§ **TASK TO CARRY OUT**
What you return must be every line from the beginning of the data through the line holding "(py_str : PyVal", unchanged.
───── RECORDS FOR THIS TASK
(** X16.  A sub-agent cannot take an envelope whose kind is a plain
    string: the second test of [receive] reads [.value] on it and raises
    [AttributeError], even for the string ["delegate_task"].  So when such
    an envelope (the child-failed envelope of a child, for one) heads the
    mailbox of a running sub-agent, the turn of the loop ends in
    [_handle_error]: the sub-agent reports a failure of its own. *)
Theorem sub_agent_string_kind_raises
    (generate : list (string * PyVal) → Result (string * string))
    (py_str : PyVal → string) (slice50 : PyVal → Result PyVal)
    (system_prompt uuid uuid' : string) (utcnow utcnow' : Z) (w : World)
    (self : loc) (a : Actor) (message : ActorMessage)
    (rest : list ActorMessage) (s : string) :
  heap w !! self = Some a →
  _running a = true →
  mailbox a = message :: rest →
  message_type message = KStr s →
  let e := mkExc AttributeError "'str' object has no attribute 'value'" in
  (∀ w0, SubAgent_receive generate py_str slice50 system_prompt uuid utcnow
           w0 self message = (w0, Some e))
  ∧ _run_iter
      (SubAgent_receive generate py_str slice50 system_prompt uuid utcnow)
      w self uuid' utcnow'
    = (_handle_error (update self (set_mailbox rest) w) self e uuid' utcnow',
       Looping).
Proof.
  intros Ha Hrun Hmb Hk. cbv zeta.
  assert (∀ w0, SubAgent_receive generate py_str slice50 system_prompt uuid
                  utcnow w0 self message
                = (w0, Some (mkExc AttributeError
                               "'str' object has no attribute 'value'")))
    as Hraise.
  { intros w0. unfold SubAgent_receive. by rewrite Hk. }
  split; [done|].
  by apply (run_iter_handler_raises _ w _ self a message rest).
Qed.

Lemma sub_agent_string_kind_raises_witness :
  let w := send A_and_caller child_failed in
  let a := set_mailbox [child_failed]
             (set_state RUNNING
                (set_running true
                   (set_system true (Actor_init (Some "A") "00000001")))) in
  let e := mkExc AttributeError "'str' object has no attribute 'value'" in
  (∀ w0, SubAgent_receive answer str_of slice_of "prompt" "0000000a" 1
           w0 0 child_failed = (w0, Some e))
  ∧ _run_iter (SubAgent_receive answer str_of slice_of "prompt" "0000000a" 1)
      w 0 "0000000f" 2
    = (_handle_error (update 0 (set_mailbox []) w) 0 e "0000000f" 2,
       Looping).
Proof.
  cbv zeta.
  apply (sub_agent_string_kind_raises answer str_of slice_of "prompt"
           "0000000a" "0000000f" 1 2 (send A_and_caller child_failed) 0
           (set_mailbox [child_failed]
              (set_state RUNNING
                 (set_running true
                    (set_system true (Actor_init (Some "A") "00000001")))))
           child_failed [] "child_error"); by vm_compute.
Defined.

(** X17.  What [ActorAgent.receive] understands.  The child-failed envelope
    of [_handle_error] is recognised: the agent logs [received_child_error]
    with the child's identity and the error text, and does nothing else.
    Every envelope whose kind is a member of [MessageType], the replies of
    the command, web-search and sub-agent handlers among them, is logged
    as [unknown_message_type] and otherwise ignored. *)
Theorem actor_agent_receive_kinds (w : World) (self : loc) :
  (∀ a e uuid utcnow,
     ActorAgent_receive w self (error_message a e uuid utcnow)
     = (logger error "received_child_error"
          [("actor_id", VStr (actor_id a)); ("error", VStr (exc_str e))] w,
        None))
  ∧ (∀ message k,
       message_type message = KEnum k →
       ActorAgent_receive w self message
       = (logger warning "unknown_message_type"
            [("message_type", VMessageType k)] w, None))
  ∧ (∀ a message result uuid utcnow,
       ∃ entry,
         ActorAgent_receive w self
           (reply_message a message result uuid utcnow)
         = (mkWorld (heap w) (actors w) (tasks w) (log w ++ [entry]), None)
         ∧ event entry = "unknown_message_type").
Proof.
  split_and!.
  - done.
  - intros message k Hk. unfold ActorAgent_receive. by rewrite Hk.
  - intros. by eexists.
Qed.

(** ** Failures with nobody to tell *)



(** ** Composition *)

(** X19.  A broadcast to a list in two parts is the broadcast to the first
    part followed by the broadcast to the second; in particular a
    broadcast to one identity is a [send] of the copy. *)
Theorem broadcast_app (w : World) (message : ActorMessage)
    (ids1 ids2 : list string) :
  broadcast w message (ids1 ++ ids2)
  = broadcast (broadcast w message ids1) message ids2
  ∧ ∀ i, broadcast w message [i] = send w (msg_copy message i).
Proof.
  split; [|done]. revert w.
  induction ids1 as [|i ids1 IH]; intros w; [done|]. simpl. apply IH.
Qed.

(** X20.  A [stop] that returns leaves the identity unregistered, so a
    second [stop] of the same identity, at any depth that allows the call,
    changes nothing. *)
Theorem stop_twice (listing : gset string → list string) (depth : nat)
    (w w' : World) (i : string) :
  stop listing depth w i = Ok w' →
  actors w' !! i = None
  ∧ ∀ depth', stop listing (S depth') w' i = Ok w'.
Proof.
  intros Hs.
  assert (actors w' !! i = None) as Hn; [|by split; [|intros; apply stop_unknown]].
  destruct depth as [|depth]; [done|]. simpl in Hs.
  destruct (actors w !! i) as [r|] eqn:Hi; [|by injection Hs as <-].
  destruct (Actor_stop listing (stop listing depth) w r) as [w1|]; [|done].
  simpl in Hs. unfold unregister in Hs.
  destruct (heap w1 !! r) as [a|]; [|done].
  assert (∀ w2, match actors w2 !! i with
                | Some _ =>
                    Ok (logger info "actor_stopped" [("actor_id", VStr i)]
                          (set_actors (delete i (actors w2)) w2))
                | None => Err (mkExc KeyError i)
                end = Ok w' → actors w' !! i = None) as Hdel.
  { intros w2. destruct (actors w2 !! i); [|done]. intros [= <-].
    simpl. apply lookup_delete_eq. }
  destruct (truthy_opt (parent_id a)); cbn [bind] in Hs; [|by eapply Hdel].
  destruct (actors w1 !! default "" (parent_id a)); cbn [bind] in Hs;
    by eapply Hdel.
Qed.

Lemma stop_twice_witness :
  actors (stopped family "C1") !! "C1" = None
  ∧ ∀ depth', stop elements (S depth') (stopped family "C1") "C1"
              = Ok (stopped family "C1").
Proof.
  apply (stop_twice elements 3 family). by vm_compute.
Defined.

(** X21.  An actor's identity is never the empty string: an identity that
    is passed and not empty is kept, and when none is passed, or the empty
    string is, the identity is ["actor_"] followed by the digits drawn. *)
Theorem Actor_init_identity (uuid : string) :
  (∀ o, truthy (actor_id (Actor_init o uuid)) = true)
  ∧ (∀ s, truthy s = true → actor_id (Actor_init (Some s) uuid) = s)
  ∧ actor_id (Actor_init None uuid) = "actor_" +:+ uuid
  ∧ actor_id (Actor_init (Some "") uuid) = "actor_" +:+ uuid.
Proof.
  split_and!; try done.
  - intros [s|]; [|done]. simpl. by destruct s.
  - intros s Hs. simpl. by rewrite Hs.
Qed.
(** ** More on the two concrete handlers *)

(** X22.  The command handler uses neither the [timeout] of the request
    nor the exit code of the run.  Two requests that differ in the
    [timeout] of their payload only have the same outcome; and whenever
    the safety agent accepts and the executor returns, the reply says
    [success=True], whatever the exit code and the [timeout] flag of what
    the executor returned. *)
Theorem command_reply_ignores_timeout_and_exit_code
    (is_safe : string → bool * string) (execute : string → Result ExecResult)
    (uuid : string) (utcnow : Z) (w : World) (self : loc)
    (message : ActorMessage) (command : string) (t : Z) :
  payload message = VExecuteCommand command t →
  (∀ message' t',
     id message' = id message →
     reply_to message' = reply_to message →
     correlation_id message' = correlation_id message →
     payload message' = VExecuteCommand command t' →
     _handle_execute_command is_safe execute uuid utcnow w self message'
     = _handle_execute_command is_safe execute uuid utcnow w self message)
  ∧ (∀ a reason result_data,
       heap w !! self = Some a → system a = true →
       truthy_opt (reply_to message) = true →
       is_safe command = (true, reason) →
       execute command = Ok result_data →
       ∃ data,
         _handle_execute_command is_safe execute uuid utcnow w self message
         = (send w
              (reply_message a message (VCommandResult true data None)
                 uuid utcnow), None)).
Proof.
  intros Hp. split.
  - intros message' t' Hid Hr Hc Hp'. unfold _handle_execute_command.
    rewrite Hp, Hp', Hr, Hid. unfold reply_message. by rewrite Hr, Hc.
  - intros a reason rd Ha Hsys Hr Hs He. unfold _handle_execute_command.
    rewrite Ha, Hp, Hs, He. simpl. rewrite Hr. unfold tell.
    rewrite Ha, Hsys. by eexists.
Qed.

(** [request_m1] with the executor returning exit code 1. *)
Lemma command_reply_ignores_timeout_and_exit_code_witness :
  let failed := λ _ : string, Ok (mkExec "" "not found" 1 false) in
  (∀ message' t',
     id message' = id request_m1 →
     reply_to message' = reply_to request_m1 →
     correlation_id message' = correlation_id request_m1 →
     payload message' = VExecuteCommand "echo hi" t' →
     _handle_execute_command always_safe failed "0000000a" 1 A_and_caller 0
       message'
     = _handle_execute_command always_safe failed "0000000a" 1 A_and_caller
         0 request_m1)
  ∧ (∀ a reason result_data,
       heap A_and_caller !! 0 = Some a → system a = true →
       truthy_opt (reply_to request_m1) = true →
       always_safe "echo hi" = (true, reason) →
       failed "echo hi" = Ok result_data →
       ∃ data,
         _handle_execute_command always_safe failed "0000000a" 1
           A_and_caller 0 request_m1
         = (send A_and_caller
              (reply_message a request_m1 (VCommandResult true data None)
                 "0000000a" 1), None)).
Proof.
  cbv zeta.
  apply (command_reply_ignores_timeout_and_exit_code always_safe _
           "0000000a" 1 A_and_caller 0 request_m1 "echo hi" 30).
  reflexivity.
Defined.

(** The web-search handler changes mailboxes and the log, nothing else,
    and raises only what the search raises that is no [Exception]. *)
Lemma WebSearchActor_receive_frame (search : string → Result PyVal)
    (uuid : string) (utcnow : Z) (w : World) (self : loc) (a : Actor)
    (message : ActorMessage) :
  heap w !! self = Some a →
  (∀ q e, search q = Err e → is_Exception e = true) →
  ∃ w', WebSearchActor_receive search uuid utcnow w self message
        = (w', None)
        ∧ actors w' = actors w
        ∧ ∀ r o, heap w !! r = Some o →
            ∃ mb, heap w' !! r = Some (set_mailbox mb o).
Proof.
  intros Ha Hexc.
  assert (∀ r o, heap w !! r = Some o →
            ∃ mb, heap w !! r = Some (set_mailbox mb o)) as Hsame.
  { intros r o Ho. exists (mailbox o). by destruct o. }
  unfold WebSearchActor_receive.
  destruct (py_eq _ _); [|rewrite Ha; by eexists].
  unfold _handle_web_search. rewrite Ha.
  destruct (payload message); try by eexists.
  assert (∀ result,
            ∃ w', (if truthy_opt (reply_to message)
                   then (tell w self
                           (reply_message a message result uuid utcnow),
                         None)
                   else (logger info "no_reply_address"
                           [("message_id", VStr (id message))] w, None))
                  = (w', @None PyExc)
                  ∧ actors w' = actors w
                  ∧ ∀ r o, heap w !! r = Some o →
                      ∃ mb, heap w' !! r = Some (set_mailbox mb o)) as Hend.
  { intros result. destruct (truthy_opt (reply_to message)).
    - eexists. split; [done|]. split; [apply tell_actors|].
      intros r o. apply tell_only_mailboxes.
    - by eexists. }
  destruct (search query) as [rs|e] eqn:He; [apply Hend|].
  rewrite (Hexc _ _ He). apply Hend.
Qed.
──────────
§ **TASK SOLUTION**
(** X16.  A sub-agent cannot take an envelope whose kind is a plain
    string: the second test of [receive] reads [.value] on it and raises
    [AttributeError], even for the string ["delegate_task"].  So when such
    an envelope (the child-failed envelope of a child, for one) heads the
    mailbox of a running sub-agent, the turn of the loop ends in
    [_handle_error]: the sub-agent reports a failure of its own. *)
Theorem sub_agent_string_kind_raises
    (generate : list (string * PyVal) → Result (string * string))
    (py_str : PyVal → string) (slice50 : PyVal → Result PyVal)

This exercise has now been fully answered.